» **WHAT IS EXPECTED**:
What do the lines say from the one containing "let flags := load32" to the end of the records? Restate them word for word, and only those.

» **DATASET RECORDS**:
(* ===== verification/Holders.v ===== *)
(** Who holds a message: the receive functions of src/src/rmr/si/src/rmr_si.c and
    the callbacks of src/src/rmr/si/src/mt_call_si_static.c on the heap of Owners.v,
    where the ring and the chutes have pointers.

    The receive thread, the application and its calls are interleaved as a
    sequence of events; each event is a part of a function between two points where
    the others may run.  Semaphores and counters are those of River.v and MtCall.v; the
    accumulator that arrives becomes the buffer of its message.  The theorems
    show that every allocated message has one holder: the ring, a chute, or the
    application, but for those that the library has lost. *)

From S2P Require Import Prelude Bytes Symtab SymIface Tools Ring Mbuf Endpoint River RouteTable Send SendSpec Fanout MtCall MtSpec Owners.

(** ** The receive context *)

Record chute_p := MkCp { cp_mbuf : option nat; cp_expect : list Z }.
Record rx_ptrs := MkRp { rp_ring : @ring_t nat; rp_chutes : list chute_p }.

Definition set_rp_ring (rp : rx_ptrs) (r : @ring_t nat) : rx_ptrs := MkRp r (rp_chutes rp).
Definition set_rp_chute (rp : rx_ptrs) (i : nat) (c : chute_p) : rx_ptrs := MkRp (rp_ring rp) (<[i := c]> (rp_chutes rp)).

(** Stores through a pointer that may be nil. *)
Definition upd_opt (h : heap) (p : option nat) (f : mbuf -> mbuf) : comp heap :=
  match p with Some p => upd_msg h p f | None => Ret h end.

(** ** The receive thread *)

Definition queue_normal_h (h : heap) (rp : rx_ptrs) (p : nat) : comp (heap * rx_ptrs) :=
  let r := uta_ring_insert true (rp_ring rp) (Some p) in
  if r.1 =? 0 then h ← rmr_free_msg h (Some p); Ret (h, set_rp_ring rp r.2)
  else Ret (h, set_rp_ring rp r.2).

(** What is in the chute is overwritten. *)
Definition chute_msg_h (rp : rx_ptrs) (i : nat) (p : nat) : rx_ptrs :=
  MkRp (rp_ring rp) (alter (fun c => MkCp (Some p) (cp_expect c)) i (rp_chutes rp)).

Definition buf2mbuf_h (h : heap) (rp : rx_ptrs) (max_ibm : Z) (raw_msg : list Z) (msg_size sender_fd : Z) : comp (heap * rx_ptrs) :=
  header_len ← RMR_HDR_LEN raw_msg TP_HDR_LEN;
  payload_len ← get32n raw_msg (TP_HDR_LEN + o_plen);
  if u32 msg_size <? u32 (header_len + TP_HDR_LEN + payload_len) then Ret (h, rp)
  else
    let mbuf := set_rts_fd sender_fd (set_tp_buf (Some raw_msg) (alloc_mbuf RMR_ERR_UNSET)) in
    let mbuf := if max_ibm + 1024 <? msg_size then set_flags (Z.lor (m_flags mbuf) MFL_HUGE) mbuf else mbuf in
    mbuf ← ref_tpbuf mbuf msg_size;
    let '(p, h) := malloc_msg h in
    let '(b, h) := malloc_buf h in
    let h := put_msg h p mbuf (Some b) in
    let flags := load32 raw_msg (TP_HDR_LEN + o_flags) in
    if negb (Z.land flags HFL_CALL_MSG =? 0) then queue_normal_h h rp p else
    d1_len ← RMR_D1_LEN raw_msg TP_HDR_LEN;
    if d1_len <=? 0 then queue_normal_h h rp p else
    d1 ← DATA1_ADDR raw_msg TP_HDR_LEN;
    call_id ← get8 raw_msg d1;
    if call_id =? 0 then queue_normal_h h rp p
    else Ret (h, chute_msg_h rp (Z.to_nat call_id) p).

(** ** Receiving *)

Definition timed_out (m : mbuf) : mbuf := set_len 0 (set_state RMR_ERR_TIMEOUT m).

Definition poll_h (lk : bool) (h : heap) (rp : rx_ptrs) (o : option nat) : comp (option nat * heap * rx_ptrs) :=
  let '(got, ring) := uta_ring_extract lk (rp_ring rp) in
  match got with
  | Some p => h ← rmr_free_msg h o; h ← upd_msg h p add_src; Ret (Some p, h, set_rp_ring rp ring)
  | None => h ← upd_opt h o (fun m => add_src (timed_out m)); Ret (o, h, set_rp_ring rp ring)
  end.

(** Before and after the wait. *)
Definition preset_h (h : heap) (o : option nat) : comp heap := upd_opt h o timed_out.

Definition waited_h (lk : bool) (err : Z) (h : heap) (rp : rx_ptrs) (o : option nat) : comp (option nat * heap * rx_ptrs) :=
  if negb (err =? 0) then h ← upd_opt h o (set_tp_state err); Ret (o, h, rp)
  else
    let '(got, ring) := uta_ring_extract lk (rp_ring rp) in
    match got with
    | Some p =>
        h ← upd_msg h p (fun m => add_src (set_state RMR_OK m));
        h ← rmr_free_msg h o;
        h ← upd_msg h p (set_tp_state 0);
        Ret (Some p, h, set_rp_ring rp ring)
    | None => h ← upd_opt h o (set_tp_state ETIMEDOUT); Ret (o, h, set_rp_ring rp ring)
    end.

» **YOUR SOLUTION**:
    let flags := load32 raw_msg (TP_HDR_LEN + o_flags) in
    if negb (Z.land flags HFL_CALL_MSG =? 0) then queue_normal_h h rp p else
    d1_len ← RMR_D1_LEN raw_msg TP_HDR_LEN;
    if d1_len <=? 0 then queue_normal_h h rp p else
    d1 ← DATA1_ADDR raw_msg TP_HDR_LEN;
    call_id ← get8 raw_msg d1;
    if call_id =? 0 then queue_normal_h h rp p
    else Ret (h, chute_msg_h rp (Z.to_nat call_id) p).

(** ** Receiving *)

Definition timed_out (m : mbuf) : mbuf := set_len 0 (set_state RMR_ERR_TIMEOUT m).

Definition poll_h (lk : bool) (h : heap) (rp : rx_ptrs) (o : option nat) : comp (option nat * heap * rx_ptrs) :=
  let '(got, ring) := uta_ring_extract lk (rp_ring rp) in
  match got with
  | Some p => h ← rmr_free_msg h o; h ← upd_msg h p add_src; Ret (Some p, h, set_rp_ring rp ring)
  | None => h ← upd_opt h o (fun m => add_src (timed_out m)); Ret (o, h, set_rp_ring rp ring)
  end.

(** Before and after the wait. *)
Definition preset_h (h : heap) (o : option nat) : comp heap := upd_opt h o timed_out.

Definition waited_h (lk : bool) (err : Z) (h : heap) (rp : rx_ptrs) (o : option nat) : comp (option nat * heap * rx_ptrs) :=
  if negb (err =? 0) then h ← upd_opt h o (set_tp_state err); Ret (o, h, rp)
  else
    let '(got, ring) := uta_ring_extract lk (rp_ring rp) in
    match got with
    | Some p =>
        h ← upd_msg h p (fun m => add_src (set_state RMR_OK m));
        h ← rmr_free_msg h o;
        h ← upd_msg h p (set_tp_state 0);
        Ret (Some p, h, set_rp_ring rp ring)
    | None => h ← upd_opt h o (set_tp_state ETIMEDOUT); Ret (o, h, set_rp_ring rp ring)
    end.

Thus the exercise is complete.